What lines in the records include the string "when"? Return each one.

# DATA FOR THIS EXERCISE:
Segment Open
(** * reviewer.py: hunk splitting and review aggregation

    A shallow embedding of [src/reviewer.py] (class [AIReviewer]) and the
    properties of its diff splitter, its review client and its report
    loop.

    Python values are modelled as follows.
    - A [str] is a list of Unicode code points ([N]); [len] is [length].
    - [re.split] with the splitter's pattern is written out as the scan the
      regex engine performs for that pattern.
    - The inference endpoint and the shell are external: their answers are
      parameters of the reviewer, and everything a run does to the outside
      (console, progress display, shell, endpoint, report file) is recorded
      as an [event] of the run.
    - Exceptions are results of type [result]; statements that touch the
      reviewer object or the outside world live in the monad [M].

    The first part holds the definitions, in the order of the source; the
    second part the properties. *)

From Stdlib Require Import NArith ZArith Bool Ascii String Lia Arith List.
From Stdlib Require Import DecimalString.
From Equations Require Import Equations.
From Equations.Prop Require Import Logic.
Import ListNotations.

Set Equations Transparent.

(** ** Python strings *)

Module PyStr.

Definition char := N.
Definition str := list char.

(** A literal of the source, as code points. *)
Definition lit (s : string) : str :=
  map N_of_ascii (list_ascii_of_string s).

Definition NL : char := 10%N.
Definition AT : char := 64%N.

(** [str.isspace] on one character, which is also the class [\s] of [re]
    on a [str] pattern. *)
Definition is_space (c : char) : bool :=
  ((9 <=? c) && (c <=? 13) || (28 <=? c) && (c <=? 32)
   || (c =? 133) || (c =? 160) || (c =? 5760)
   || (8192 <=? c) && (c <=? 8202)
   || (c =? 8232) || (c =? 8233) || (c =? 8239) || (c =? 8287)
   || (c =? 12288))%N.

(** [s.startswith(p)] *)
Fixpoint startswith (p s : str) : bool :=
  match p, s with
  | [], _ => true
  | _ :: _, [] => false
  | a :: p', b :: s' => (a =? b)%N && startswith p' s'
  end.

(** [p in s] *)
Fixpoint str_in (p s : str) : bool :=
  startswith p s ||
  match s with
  | [] => false
  | _ :: s' => str_in p s'
  end.

(** [s.endswith(p)] *)
Definition endswith (p s : str) : bool :=
  startswith (rev p) (rev s).

(** [sep.join(l)] *)
Fixpoint join (sep : str) (l : list str) : str :=
  match l with
  | [] => []
  | [x] => x
  | x :: rest => x ++ sep ++ join sep rest
  end.

(** [s.split(sep)] for a one-character separator. *)
Fixpoint split_on (sep : char) (s : str) : list str :=
  match s with
  | [] => [[]]
  | c :: s' =>
      if (c =? sep)%N then [] :: split_on sep s'
      else match split_on sep s' with
           | l :: ls => (c :: l) :: ls
           | [] => [[c]]
           end
  end.

Fixpoint lstrip (s : str) : str :=
  match s with
  | c :: s' => if is_space c then lstrip s' else s
  | [] => []
  end.

(** [s.strip()] *)
Definition strip (s : str) : str :=
  rev (lstrip (rev (lstrip s))).

(** [str(n)] for a non-negative integer. *)
Definition str_of_nat (n : nat) : str :=
  lit (NilEmpty.string_of_uint (Nat.to_uint n)).

End PyStr.
Import PyStr.

(** ** The hunk-header pattern

    [re.split(r'(^@@\s.*?\s@@)', diff_content, flags=re.MULTILINE)].

    With [re.MULTILINE], [^] matches at the start of the text and after each
    newline.  [\s] is one whitespace character, the newline included.  [.]
    is any character but the newline, and [.*?] takes as few of them as
    possible. *)

(** The pattern after its first three characters: [.*?\s@@], tried at [s].
    The engine tries [\s@@] first and lets [.] take one more character
    only when that fails.  The result is the text matched and the rest. *)
Fixpoint match_lazy (s : str) : option (str * str) :=
  match s with
  | [] => None
  | c :: s' =>
      if is_space c && startswith [AT; AT] s' then
        Some ([c; AT; AT], skipn 2 s')
      else if (c =? NL)%N then None
      else match match_lazy s' with
           | Some (m, rest) => Some (c :: m, rest)
           | None => None
           end
  end.

(** The pattern [@@\s.*?\s@@] tried at the start of [s] (the caller has
    checked [^]). *)
Definition match_header (s : str) : option (str * str) :=
  match s with
  | a :: b :: c :: s' =>
      if (a =? AT)%N && (b =? AT)%N && is_space c then
        match match_lazy s' with
        | Some (m, rest) => Some (a :: b :: c :: m, rest)
        | None => None
        end
      else None
  | _ => None
  end.

(** The scan of [re.split]: [bol] tells whether [^] matches at the current
    position, [seg] is the text since the last match, reversed.  The result
    alternates the texts between matches and the matches themselves (the
    pattern has one capturing group), starting and ending with a text.  A
    match has at least six characters, so the scan resumes on a shorter
    text. *)
Equations? re_split_from (bol : bool) (seg : str) (s : str) : list str
  by wf (length s) lt :=
  re_split_from bol seg [] := [rev seg];
  re_split_from true seg (c :: s') with inspect (match_header (c :: s')) => {
    | exist _ (Some (m, rest)) _ := rev seg :: m :: re_split_from false [] rest;
    | exist _ None _ := re_split_from (c =? NL)%N (c :: seg) s' };
  re_split_from false seg (c :: s') := re_split_from (c =? NL)%N (c :: seg) s'.
Proof.
  assert (forall t m' r', match_lazy t = Some (m', r') -> length r' < length t)
      as Hlazy.
    { clear. induction t as [|x t IH]; intros m' r'; cbn [match_lazy];
        [discriminate|].
      destruct (is_space x && startswith [AT; AT] t).
      - intros H; inversion H; subst. destruct t as [|? [|? ?]]; simpl; lia.
      - destruct (x =? NL)%N; [discriminate|].
        destruct (match_lazy t) as [[m1 r1]|] eqn:E; [|discriminate].
        intros H; inversion H; subst. specialize (IH _ _ eq_refl). simpl. lia. }
    destruct s' as [|b [|c' t]]; cbn [match_header] in e; try discriminate.
    destruct ((c =? AT)%N && (b =? AT)%N && is_space c'); [|discriminate].
    destruct (match_lazy t) as [[m1 r1]|] eqn:E; [|discriminate].
    inversion e; subst. apply Hlazy in E. simpl. lia.
Qed.

Definition re_split (diff_content : str) : list str :=
  re_split_from true [] diff_content.

(** ** [split_into_hunks] *)

(** Lines 57-60: [hunks[1:]] taken two at a time, a header and the text
    after it (the empty string when the list ends on a header). *)
Fixpoint assemble (file_header : str) (rest : list str) : list str :=
  match rest with
  | [] => []
  | [header] => [file_header ++ [NL] ++ header ++ []]
  | header :: code :: rest' =>
      (file_header ++ [NL] ++ header ++ code) :: assemble file_header rest'
  end.

Definition split_into_hunks (diff_content : str) : list str :=
  let hunks := re_split diff_content in
  if 1 <? length hunks then
    match hunks with
    | file_header :: rest => assemble file_header rest
    | [] => []
    end
  else [diff_content].

(** ** The reply of the inference endpoint *)

(** A decoded JSON document, as [resp.json()] returns it.  Of a float the
    code only tests whether it is zero. *)
#[warnings="-register-all"]
Inductive json :=
| JNull
| JBool (b : bool)
| JInt (z : Z)
| JFloat (is_zero : bool)
| JStr (s : str)
| JList (l : list json)
| JDict (items : list (str * json)).

Definition type_name (j : json) : string :=
  match j with
  | JNull => "NoneType"
  | JBool _ => "bool"
  | JInt _ => "int"
  | JFloat _ => "float"
  | JStr _ => "str"
  | JList _ => "list"
  | JDict _ => "dict"
  end.

(** Truth value of an object in [if choices:]. *)
Definition truthy (j : json) : bool :=
  match j with
  | JNull => false
  | JBool b => b
  | JInt z => negb (z =? 0)%Z
  | JFloat is_zero => negb is_zero
  | JStr s => negb (length s =? 0)
  | JList l => negb (length l =? 0)
  | JDict items => negb (length items =? 0)
  end.

Definition str_eqb (a b : str) : bool :=
  if list_eq_dec N.eq_dec a b then true else false.

Fixpoint dict_lookup (key : str) (items : list (str * json)) : option json :=
  match items with
  | [] => None
  | (k, v) :: rest => if str_eqb k key then Some v else dict_lookup key rest
  end.

(** What the body of a [try] block produces: a value, or an exception of
    which the handler reads [str(e)]. *)
Inductive attempt (A : Type) :=
| Done (a : A)
| Raised (msg : str).
Arguments Done {A} a.
Arguments Raised {A} msg.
Segment Closed
# YOUR SOLUTION:
    only when that fails.  The result is the text matched and the rest. *)
    after it (the empty string when the list ends on a header). *)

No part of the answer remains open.